Colômbia: a paixão de um homem para servir aos demais

15 agosto 2015
Colômbia: a paixão de um homem para servir aos demais

Uma vez que o vírus do voluntariado te contagia, não há como se curar. A dedicação aumenta a cada ano, junto com os sorrisos, os agradecimentos e os abraços.

Mario Alberto Jiménez contagiou-se cedo.

"Comecei como voluntário da Cruz Vermelha Colombiana quando tinha 12 anos, há 20 anos. Sou apenas um rapaz comum – qualificado como enfermeiro". 

Ele agora trabalha para o CICV no sudoeste da Colômbia. Mas o espírito do voluntariado, tão característico do Movimento Internacional da Cruz Vermelha e do Crescente Vermelho, continua forte como nunca.

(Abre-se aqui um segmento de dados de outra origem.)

(** * platform/conf: rendering and mutation of machine user data

    A shallow embedding of [conf.go] (type [UserData], type [Conf], [Render],
    the per-version mutation routines and their dispatchers) and of the
    classification helpers of [ignition/config/v2_2/cloudinit.go].

    Conventions of the embedding:
    - a Go [string] or [[]byte] is a [string] (a sequence of 8-bit characters);
    - a Go pointer slot of [Conf] is an [option]; [nil] is [None];
    - a method with a pointer receiver is a function returning the receiver's
      state after the call;
    - a run-time panic (explicit [panic], or the dereference of a nil pointer)
      is the outcome [Panic]; a returned [error] is an ordinary value;
    - a slice is a [list]; [append] is [++]; a nil slice and an empty slice
      are both [[]];
    - libraries outside the package (the per-version parsers and merge
      functions, JSON encoding, data URLs, gzip, MIME headers) are fields of
      the records [MergeEngine] and [Externals]: every statement below holds
      for all of them unless it names the contract it assumes;
    - process-wide logging ([plog]) is not observable by callers and is left
      out. *)

From stdpp Require Import base option list strings.
From Stdlib Require Import ZArith OctalString.

Local Open Scope string_scope.
Local Open Scope Z_scope.

(** ** Outcomes *)

(** The outcome of a call: normal return, or a run-time panic. *)
Inductive Result (A : Type) : Type :=
| Ok (a : A)
| Panic (msg : string).
Arguments Ok {A} a.
Arguments Panic {A} msg.

Global Instance Result_ret : MRet Result := fun A a => Ok a.

Global Instance Result_bind : MBind Result := fun A B k r =>
  match r with
  | Ok a => k a
  | Panic msg => Panic msg
  end.

(** The message of the Go runtime when a nil pointer is dereferenced. *)
Definition nil_dereference : string :=
  "runtime error: invalid memory address or nil pointer dereference".

(** [p != nil] for a pointer slot. *)
Definition nonnil {A} (p : option A) : bool :=
  match p with
  | Some _ => true
  | None => false
  end.

(** [*p] for a pointer slot. *)
Definition deref {A} (p : option A) : Result A :=
  match p with
  | Some a => Ok a
  | None => Panic nil_dereference
  end.

(** Go [error] values seen by the package.  The two [ErrUnknownVersion]
    sentinels are distinct variables of two distinct libraries
    ([ignerr] for v1..v2.3, [ign3err] for v3.x). *)
Inductive error : Type :=
| ignerr_ErrUnknownVersion
| ign3err_ErrUnknownVersion
| fmt_Errorf (msg : string)
| fmt_Errorf_w (msg : string) (wrapped : error)
| external_error (msg : string).

Global Instance error_eq_dec : EqDecision error.
Proof. solve_decision. Defined.

(** Validation reports of the parsing libraries. *)
Inductive entryKind : Type := EntryError | EntryWarning | EntryInfo | EntryDeprecated.

Global Instance entryKind_eq_dec : EqDecision entryKind.
Proof. solve_decision. Defined.

Record Entry : Type := { Entry_Kind : entryKind; Entry_Message : string }.

Record Report : Type := { Entries : list Entry }.

Definition IsFatal (r : Report) : bool :=
  existsb (fun e => bool_decide (Entry_Kind e = EntryError)) (Entries r).

(** [golang.org/x/crypto/ssh/agent.Key]. *)
Record Key : Type := { Key_Format : string; Key_Blob : string; Key_Comment : string }.

(** [net/url.URL], as far as the package looks at it. *)
Record Url : Type := { Url_Scheme : string; Url_Opaque : string }.

(** ** Document types of the schema versions

    Each module lists the fields of the library's [types] package that
    [conf.go] reads or writes; [Storage.Files] is the field
    [Storage_Files], and so on.  Integer modes are Go [int]s. *)

Module V1types.
Record File : Type :=
  { File_Path : string; File_Contents : string; File_Mode : Z }.
Record FilesystemCreate : Type :=
  { Create_Force : bool; Create_Options : list string }.
Record Filesystem : Type :=
  { Filesystem_Device : string;
    Filesystem_Format : string;
    Filesystem_Create : option FilesystemCreate;
    Filesystem_Files : list File }.
Record SystemdUnitDropIn : Type :=
  { DropIn_Name : string; DropIn_Contents : string }.
Record SystemdUnit : Type :=
  { Unit_Name : string;
    Unit_Enable : bool;
    Unit_Mask : bool;
    Unit_Contents : string;
    Unit_DropIns : list SystemdUnitDropIn }.
Record User : Type :=
  { User_Name : string;
    User_PasswordHash : string;
    User_SSHAuthorizedKeys : list string }.
Record Config : Type :=
  { Version : Z;
    Storage_Filesystems : list Filesystem;
    Systemd_Units : list SystemdUnit;
    Passwd_Users : list User }.
(** * Root finding in [Program.py]: a shallow embedding and its properties

    The numerical core of [NumericalMethods] (the bracketing scanner, the
    graphical, incremental, bisection, regula falsi, Newton-Raphson and
    secant methods, [format_number] and [parse_function]) is transcribed
    below as Rocq functions.

    - Python floats and numpy's [float64] are IEEE-754 binary64 numbers, so
      they are modelled by Rocq's primitive floats, whose operations are the
      same binary64 operations: comparisons with NaN are false, [0/0] is
      NaN, and so on.
    - The compiled function [self.function] is a function on floats; on a
      numpy array it is applied to each element.  Its evaluation is taken
      not to raise.
    - Loops over [range(max_iter)] become structural recursion on the number
      of passes that are left; a [for ... else] returns through its [else]
      clause when the passes run out.
    - Python exceptions become an error result.
    - What the methods write to the text widget is left out; what they
      append to [self.roots] and [self.iterations_data] is returned. *)

From Stdlib Require Uint63.
From Stdlib Require Import Ascii String ZArith List Bool Arith Lia Floats.
Import ListNotations.

Set Warnings "-inexact-float".
Local Open Scope float_scope.

(** ** The Python run time: exceptions and numbers *)

Module Py.

(** The exceptions the modelled code can raise. *)
Inductive error : Type :=
| ZeroDivisionError
| UnboundLocalError
| IndexError
| TypeError
| OverflowError
| OtherException (msg : string).

(** A computation that returns a value or raises. *)
Inductive exc (A : Type) : Type :=
| Ok (a : A)
| Raise (e : error).
Arguments Ok {A} a.
Arguments Raise {A} e.

Definition bind {A B} (m : exc A) (k : A -> exc B) : exc B :=
  match m with
  | Ok a => k a
  | Raise e => Raise e
  end.

Definition is_ok {A} (m : exc A) : bool :=
  match m with Ok _ => true | Raise _ => false end.

(** [for v in l: acc = body(acc, v)], stopping at the first exception. *)
Fixpoint for_each {A S} (body : S -> A -> exc S) (l : list A) (acc : S) : exc S :=
  match l with
  | [] => Ok acc
  | v :: l' => bind (body acc v) (for_each body l')
  end.

(** [a / b] on two Python floats: raises when the divisor is zero
    (either signed zero), otherwise the binary64 quotient. *)
Definition truediv (a b : float) : exc float :=
  if b =? 0 then Raise ZeroDivisionError else Ok (a / b).

(** [float(n)] for a small non-negative integer. *)
Definition of_nat (n : nat) : float := of_uint63 (Uint63.of_Z (Z.of_nat n)).

(** [l[i]] for an index that is in range (the default is never reached by
    the loops below, which index inside [range(1, len(x))]). *)
Definition getitem (l : list float) (i : nat) : float := nth i l nan.

End Py.

Import Py.

Notation "x <- m ;; k" := (Py.bind m (fun x => k))
  (at level 61, m at next level, right associativity).

(** ** numpy.linspace *)

Module NumPy.

(** [y[-1] = v] on a non-empty array. *)
Definition set_last (y : list float) (v : float) : list float :=
  removelast y ++ [v].

(** [np.linspace(start, stop, num)] with the default [endpoint=True], as
    numpy computes it: [arange(0, num) * step + start] with
    [step = (stop - start) / (num - 1)], the last sample overwritten by
    [stop]; when [step] is zero the samples are [i / div * delta + start]. *)
Definition linspace (start stop : float) (num : nat) : list float :=
  let div := (num - 1)%nat in
  let delta := stop - start in
  let y := map of_nat (seq 0 num) in
  let y :=
    if (0 <? div)%nat then
      let step := delta / of_nat div in
      if step =? 0 then map (fun v => v / of_nat div * delta) y
      else map (fun v => v * step) y
    else map (fun v => v * delta) y in
  let y := map (fun v => v + start) y in
  if (1 <? num)%nat then set_last y stop else y.

End NumPy.

Import NumPy.

(** ** The bracketing scanner: [find_sign_change_intervals] *)

Module Scanner.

"A Cruz Vermelha me ensinou muito"

Mario nasceu em Manizales, na região do cultivo do café colombiano, e passou a maior parte da vida dele servindo à comunidade. Muitas pessoas lhe dizem que ele está desperdiçando o seu tempo, mas ele não vê dessa forma.

"A Cruz Vermelha me ensinou muito e me ajudou a crescer como pessoa. Consegui conhecer muitas regiões diferentes da Colômbia e até viajei a outros países em missão. O Movimento e os voluntários são a minha segunda família. Eles são o que me mantém motivado para ajudar sempre que necessário – em desastres naturais ou acidentes, em abrigos ou atividades comunitárias com as crianças ou idosos."

Como voluntário, Mario participou dos esforços de socorro após desastres como o terremoto de 2010 no Haiti, que o marcou para o resto da vida.

"Tive a oportunidade de ser voluntário depois do terremoto, fornecendo ajuda humanitária. Era muito triste de se ver. Mais de 80 mil famílias vivendo em acampamentos e barracos – qualquer coisa que pudessem encontrar. Eles não tinham absolutamente nada".

"Viviam do que lhe dávamos. Era muito reconfortante ver o sorriso das crianças e a gratidão no rosto das pessoas".

"Nunca vou perder a dádiva de prestar serviços voluntários"

O trabalho do Mario o levou ao CICV para ajudar as vítimas do conflito armado no sul da Colômbia.

"Vejo os resultados do meu trabalho na assistência que damos às pessoas carentes. Mesmo que eu não seja mais um voluntário, nunca vou perder a dádiva de prestar serviços voluntários – sempre vou querer ajudar as pessoas e melhorar a vida delas".